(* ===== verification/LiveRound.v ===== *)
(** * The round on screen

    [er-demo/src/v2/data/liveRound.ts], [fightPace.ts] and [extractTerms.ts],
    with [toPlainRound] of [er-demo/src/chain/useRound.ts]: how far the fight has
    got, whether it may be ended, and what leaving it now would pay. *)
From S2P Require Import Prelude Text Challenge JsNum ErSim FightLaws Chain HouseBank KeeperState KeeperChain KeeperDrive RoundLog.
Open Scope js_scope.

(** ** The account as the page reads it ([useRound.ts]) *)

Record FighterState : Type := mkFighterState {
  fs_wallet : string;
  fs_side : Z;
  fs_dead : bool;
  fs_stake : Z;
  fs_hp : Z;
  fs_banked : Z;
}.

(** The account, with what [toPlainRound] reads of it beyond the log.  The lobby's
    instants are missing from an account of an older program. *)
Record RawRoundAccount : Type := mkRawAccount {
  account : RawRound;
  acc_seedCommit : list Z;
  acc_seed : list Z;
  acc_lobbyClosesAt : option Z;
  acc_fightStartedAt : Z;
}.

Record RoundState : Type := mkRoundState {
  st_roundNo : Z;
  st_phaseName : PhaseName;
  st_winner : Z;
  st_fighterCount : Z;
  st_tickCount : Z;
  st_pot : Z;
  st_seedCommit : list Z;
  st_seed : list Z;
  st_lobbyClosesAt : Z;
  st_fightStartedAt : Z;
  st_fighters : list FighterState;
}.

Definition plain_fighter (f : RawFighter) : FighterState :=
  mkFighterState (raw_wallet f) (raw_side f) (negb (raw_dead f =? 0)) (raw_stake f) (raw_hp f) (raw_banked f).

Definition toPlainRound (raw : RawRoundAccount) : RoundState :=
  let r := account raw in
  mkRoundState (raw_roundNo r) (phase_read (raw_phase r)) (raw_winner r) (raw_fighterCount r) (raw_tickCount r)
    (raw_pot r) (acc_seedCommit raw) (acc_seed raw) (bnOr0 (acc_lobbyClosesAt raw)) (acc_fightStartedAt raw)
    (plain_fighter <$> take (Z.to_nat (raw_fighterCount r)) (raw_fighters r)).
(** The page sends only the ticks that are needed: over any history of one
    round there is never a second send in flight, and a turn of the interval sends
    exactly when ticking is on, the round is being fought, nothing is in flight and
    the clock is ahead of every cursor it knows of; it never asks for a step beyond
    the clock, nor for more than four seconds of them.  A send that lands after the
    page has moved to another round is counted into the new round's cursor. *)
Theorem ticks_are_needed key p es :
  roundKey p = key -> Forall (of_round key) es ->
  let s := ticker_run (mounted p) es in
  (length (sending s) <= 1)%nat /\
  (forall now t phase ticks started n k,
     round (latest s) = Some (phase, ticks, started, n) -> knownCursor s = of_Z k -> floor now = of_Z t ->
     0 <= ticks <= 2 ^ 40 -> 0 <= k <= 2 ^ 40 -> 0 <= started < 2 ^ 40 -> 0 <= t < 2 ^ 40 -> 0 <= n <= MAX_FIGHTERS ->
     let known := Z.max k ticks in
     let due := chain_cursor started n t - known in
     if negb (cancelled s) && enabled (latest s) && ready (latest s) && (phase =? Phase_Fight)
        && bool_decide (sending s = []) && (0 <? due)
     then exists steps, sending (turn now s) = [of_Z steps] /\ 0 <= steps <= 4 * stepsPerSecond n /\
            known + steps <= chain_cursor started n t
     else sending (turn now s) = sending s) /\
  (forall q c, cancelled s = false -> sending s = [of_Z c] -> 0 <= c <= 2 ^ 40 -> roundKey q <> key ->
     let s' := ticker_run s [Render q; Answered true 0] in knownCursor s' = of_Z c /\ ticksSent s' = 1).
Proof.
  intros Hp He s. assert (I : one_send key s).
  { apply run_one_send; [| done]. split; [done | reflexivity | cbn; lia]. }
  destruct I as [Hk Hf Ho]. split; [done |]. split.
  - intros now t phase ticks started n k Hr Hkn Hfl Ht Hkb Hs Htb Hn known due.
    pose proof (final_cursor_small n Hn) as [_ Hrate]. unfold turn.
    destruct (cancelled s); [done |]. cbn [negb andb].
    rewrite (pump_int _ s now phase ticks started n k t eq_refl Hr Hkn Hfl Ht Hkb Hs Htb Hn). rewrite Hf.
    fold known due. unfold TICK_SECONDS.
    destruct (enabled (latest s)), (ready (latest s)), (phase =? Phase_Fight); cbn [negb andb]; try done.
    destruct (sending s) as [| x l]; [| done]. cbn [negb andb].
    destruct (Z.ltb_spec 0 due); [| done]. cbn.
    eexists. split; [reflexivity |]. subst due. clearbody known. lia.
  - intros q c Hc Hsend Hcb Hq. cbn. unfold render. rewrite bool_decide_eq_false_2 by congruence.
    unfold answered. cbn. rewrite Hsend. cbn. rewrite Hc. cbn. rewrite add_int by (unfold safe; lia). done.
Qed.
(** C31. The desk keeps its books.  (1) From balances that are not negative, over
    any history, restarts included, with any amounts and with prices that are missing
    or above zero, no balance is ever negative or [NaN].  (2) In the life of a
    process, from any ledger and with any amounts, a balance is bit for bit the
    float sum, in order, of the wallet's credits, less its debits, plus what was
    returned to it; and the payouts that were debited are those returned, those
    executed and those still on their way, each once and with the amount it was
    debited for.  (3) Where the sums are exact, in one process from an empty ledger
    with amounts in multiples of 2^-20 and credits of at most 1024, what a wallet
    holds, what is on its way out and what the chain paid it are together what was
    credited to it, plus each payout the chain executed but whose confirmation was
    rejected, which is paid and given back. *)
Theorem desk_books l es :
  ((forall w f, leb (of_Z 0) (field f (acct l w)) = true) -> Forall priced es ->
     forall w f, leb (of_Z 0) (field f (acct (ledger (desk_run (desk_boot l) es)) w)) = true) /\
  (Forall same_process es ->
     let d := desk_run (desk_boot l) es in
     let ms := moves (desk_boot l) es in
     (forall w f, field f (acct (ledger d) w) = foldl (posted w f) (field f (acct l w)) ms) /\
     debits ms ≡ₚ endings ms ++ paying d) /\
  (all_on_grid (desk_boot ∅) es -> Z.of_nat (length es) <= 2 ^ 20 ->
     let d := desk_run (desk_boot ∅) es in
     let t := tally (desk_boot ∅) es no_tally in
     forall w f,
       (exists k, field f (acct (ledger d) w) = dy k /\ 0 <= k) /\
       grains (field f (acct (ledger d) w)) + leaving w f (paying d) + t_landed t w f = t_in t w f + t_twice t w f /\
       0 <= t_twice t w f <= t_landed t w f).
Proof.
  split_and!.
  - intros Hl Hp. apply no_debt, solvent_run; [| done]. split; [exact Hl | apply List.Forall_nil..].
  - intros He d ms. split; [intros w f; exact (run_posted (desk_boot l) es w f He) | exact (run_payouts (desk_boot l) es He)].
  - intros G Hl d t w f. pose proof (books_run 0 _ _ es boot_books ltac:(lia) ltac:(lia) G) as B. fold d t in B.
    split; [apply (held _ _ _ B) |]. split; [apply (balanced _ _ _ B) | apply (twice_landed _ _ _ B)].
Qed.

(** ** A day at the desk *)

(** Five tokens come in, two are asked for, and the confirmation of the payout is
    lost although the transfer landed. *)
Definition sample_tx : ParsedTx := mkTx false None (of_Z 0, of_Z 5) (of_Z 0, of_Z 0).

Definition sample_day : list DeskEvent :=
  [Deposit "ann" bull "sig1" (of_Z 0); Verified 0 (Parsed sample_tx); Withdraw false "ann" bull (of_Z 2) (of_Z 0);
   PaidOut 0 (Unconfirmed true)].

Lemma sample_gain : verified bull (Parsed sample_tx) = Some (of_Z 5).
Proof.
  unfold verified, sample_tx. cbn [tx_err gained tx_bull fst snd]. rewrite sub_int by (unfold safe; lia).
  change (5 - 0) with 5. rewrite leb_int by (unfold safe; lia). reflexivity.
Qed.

...

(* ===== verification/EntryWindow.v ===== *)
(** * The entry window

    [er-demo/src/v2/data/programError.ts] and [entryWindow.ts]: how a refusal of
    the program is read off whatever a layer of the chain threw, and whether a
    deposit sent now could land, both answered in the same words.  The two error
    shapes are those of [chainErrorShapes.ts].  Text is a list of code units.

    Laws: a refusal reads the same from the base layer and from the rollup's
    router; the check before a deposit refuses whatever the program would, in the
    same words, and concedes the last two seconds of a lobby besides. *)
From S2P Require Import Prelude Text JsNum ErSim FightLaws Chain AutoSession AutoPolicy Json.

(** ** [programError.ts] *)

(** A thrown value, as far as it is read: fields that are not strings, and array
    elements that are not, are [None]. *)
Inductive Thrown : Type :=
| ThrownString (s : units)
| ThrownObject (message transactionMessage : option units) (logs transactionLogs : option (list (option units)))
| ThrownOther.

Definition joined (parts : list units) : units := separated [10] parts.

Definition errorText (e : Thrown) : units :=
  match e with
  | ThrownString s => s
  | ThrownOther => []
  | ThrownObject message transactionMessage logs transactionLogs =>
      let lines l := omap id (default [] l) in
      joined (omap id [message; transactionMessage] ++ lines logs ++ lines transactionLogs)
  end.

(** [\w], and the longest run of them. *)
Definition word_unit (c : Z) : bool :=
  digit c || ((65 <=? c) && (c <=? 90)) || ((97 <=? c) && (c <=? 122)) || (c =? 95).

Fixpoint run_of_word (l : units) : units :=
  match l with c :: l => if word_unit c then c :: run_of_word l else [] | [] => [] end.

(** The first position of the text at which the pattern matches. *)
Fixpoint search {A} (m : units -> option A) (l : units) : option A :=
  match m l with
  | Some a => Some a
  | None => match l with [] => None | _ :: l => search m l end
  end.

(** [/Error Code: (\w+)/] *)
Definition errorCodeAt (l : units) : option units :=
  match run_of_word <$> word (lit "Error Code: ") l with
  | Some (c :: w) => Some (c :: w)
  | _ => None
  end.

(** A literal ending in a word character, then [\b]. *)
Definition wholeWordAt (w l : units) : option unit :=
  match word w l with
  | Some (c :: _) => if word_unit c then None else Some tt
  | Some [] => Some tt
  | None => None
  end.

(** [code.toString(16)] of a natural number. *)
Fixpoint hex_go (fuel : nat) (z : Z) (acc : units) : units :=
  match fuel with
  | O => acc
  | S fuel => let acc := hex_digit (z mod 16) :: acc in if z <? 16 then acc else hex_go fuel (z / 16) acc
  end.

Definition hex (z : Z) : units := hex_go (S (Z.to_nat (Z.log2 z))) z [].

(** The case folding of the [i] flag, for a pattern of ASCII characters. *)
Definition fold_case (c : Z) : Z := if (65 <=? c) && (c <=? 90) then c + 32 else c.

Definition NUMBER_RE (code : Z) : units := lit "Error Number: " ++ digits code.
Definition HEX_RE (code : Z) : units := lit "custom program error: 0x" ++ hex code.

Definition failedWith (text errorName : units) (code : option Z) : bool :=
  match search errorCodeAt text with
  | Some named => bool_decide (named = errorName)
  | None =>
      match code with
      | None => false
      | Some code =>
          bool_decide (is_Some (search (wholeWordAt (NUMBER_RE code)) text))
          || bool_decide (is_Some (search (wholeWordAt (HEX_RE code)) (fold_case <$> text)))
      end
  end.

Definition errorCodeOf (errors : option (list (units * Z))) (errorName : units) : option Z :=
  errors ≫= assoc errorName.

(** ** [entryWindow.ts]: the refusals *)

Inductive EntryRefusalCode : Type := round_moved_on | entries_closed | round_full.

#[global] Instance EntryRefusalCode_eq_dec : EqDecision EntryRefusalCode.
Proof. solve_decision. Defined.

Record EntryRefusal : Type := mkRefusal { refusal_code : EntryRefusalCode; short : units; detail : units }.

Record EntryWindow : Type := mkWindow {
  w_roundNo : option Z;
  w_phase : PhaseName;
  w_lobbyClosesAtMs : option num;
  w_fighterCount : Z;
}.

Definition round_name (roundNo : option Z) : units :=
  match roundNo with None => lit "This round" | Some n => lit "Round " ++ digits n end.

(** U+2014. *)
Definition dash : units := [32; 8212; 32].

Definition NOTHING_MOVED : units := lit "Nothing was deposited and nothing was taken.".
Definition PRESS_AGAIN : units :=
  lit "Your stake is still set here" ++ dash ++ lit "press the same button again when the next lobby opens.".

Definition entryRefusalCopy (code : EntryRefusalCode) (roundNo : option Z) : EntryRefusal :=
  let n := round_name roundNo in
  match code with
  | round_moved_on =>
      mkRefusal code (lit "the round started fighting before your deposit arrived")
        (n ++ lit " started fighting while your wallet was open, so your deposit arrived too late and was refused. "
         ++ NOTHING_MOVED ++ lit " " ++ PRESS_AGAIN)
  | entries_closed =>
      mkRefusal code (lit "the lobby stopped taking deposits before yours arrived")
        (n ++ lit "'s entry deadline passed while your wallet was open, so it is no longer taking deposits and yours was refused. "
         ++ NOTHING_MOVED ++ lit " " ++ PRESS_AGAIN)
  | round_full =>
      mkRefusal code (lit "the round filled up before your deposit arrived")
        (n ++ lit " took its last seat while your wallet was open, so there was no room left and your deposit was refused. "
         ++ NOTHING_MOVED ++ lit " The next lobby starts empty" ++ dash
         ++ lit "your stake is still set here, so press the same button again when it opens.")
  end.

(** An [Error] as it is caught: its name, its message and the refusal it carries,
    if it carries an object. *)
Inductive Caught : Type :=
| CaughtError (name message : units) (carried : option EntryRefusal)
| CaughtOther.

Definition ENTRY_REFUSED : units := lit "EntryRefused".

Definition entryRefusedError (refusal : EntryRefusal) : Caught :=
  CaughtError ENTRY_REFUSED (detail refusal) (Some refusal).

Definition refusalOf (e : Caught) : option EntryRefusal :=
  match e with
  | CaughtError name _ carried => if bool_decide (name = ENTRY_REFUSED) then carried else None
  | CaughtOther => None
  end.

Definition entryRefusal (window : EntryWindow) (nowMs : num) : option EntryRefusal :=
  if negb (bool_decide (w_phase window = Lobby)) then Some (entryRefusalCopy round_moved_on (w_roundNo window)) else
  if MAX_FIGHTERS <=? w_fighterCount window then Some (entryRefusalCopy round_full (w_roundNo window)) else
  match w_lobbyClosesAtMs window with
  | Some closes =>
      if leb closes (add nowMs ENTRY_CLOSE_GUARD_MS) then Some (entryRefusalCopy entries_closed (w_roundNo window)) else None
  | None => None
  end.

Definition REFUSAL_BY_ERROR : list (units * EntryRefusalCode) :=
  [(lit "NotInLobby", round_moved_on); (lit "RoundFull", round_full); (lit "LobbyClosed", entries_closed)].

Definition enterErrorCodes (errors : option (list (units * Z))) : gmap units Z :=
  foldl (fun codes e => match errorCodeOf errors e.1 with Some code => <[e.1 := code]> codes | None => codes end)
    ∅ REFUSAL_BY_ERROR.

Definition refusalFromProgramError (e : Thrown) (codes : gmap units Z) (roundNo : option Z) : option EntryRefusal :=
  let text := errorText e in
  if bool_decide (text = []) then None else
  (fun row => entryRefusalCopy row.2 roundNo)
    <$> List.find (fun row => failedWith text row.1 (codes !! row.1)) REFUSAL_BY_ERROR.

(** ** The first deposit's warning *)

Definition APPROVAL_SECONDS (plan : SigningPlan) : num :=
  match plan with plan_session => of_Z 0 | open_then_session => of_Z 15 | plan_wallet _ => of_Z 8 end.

§ Exercise prompt: Scan the material above. Return every line containing the string "carried".

§ Response for this exercise:
| CaughtError (name message : units) (carried : option EntryRefusal)
  | CaughtError name _ carried => if bool_decide (name = ENTRY_REFUSED) then carried else None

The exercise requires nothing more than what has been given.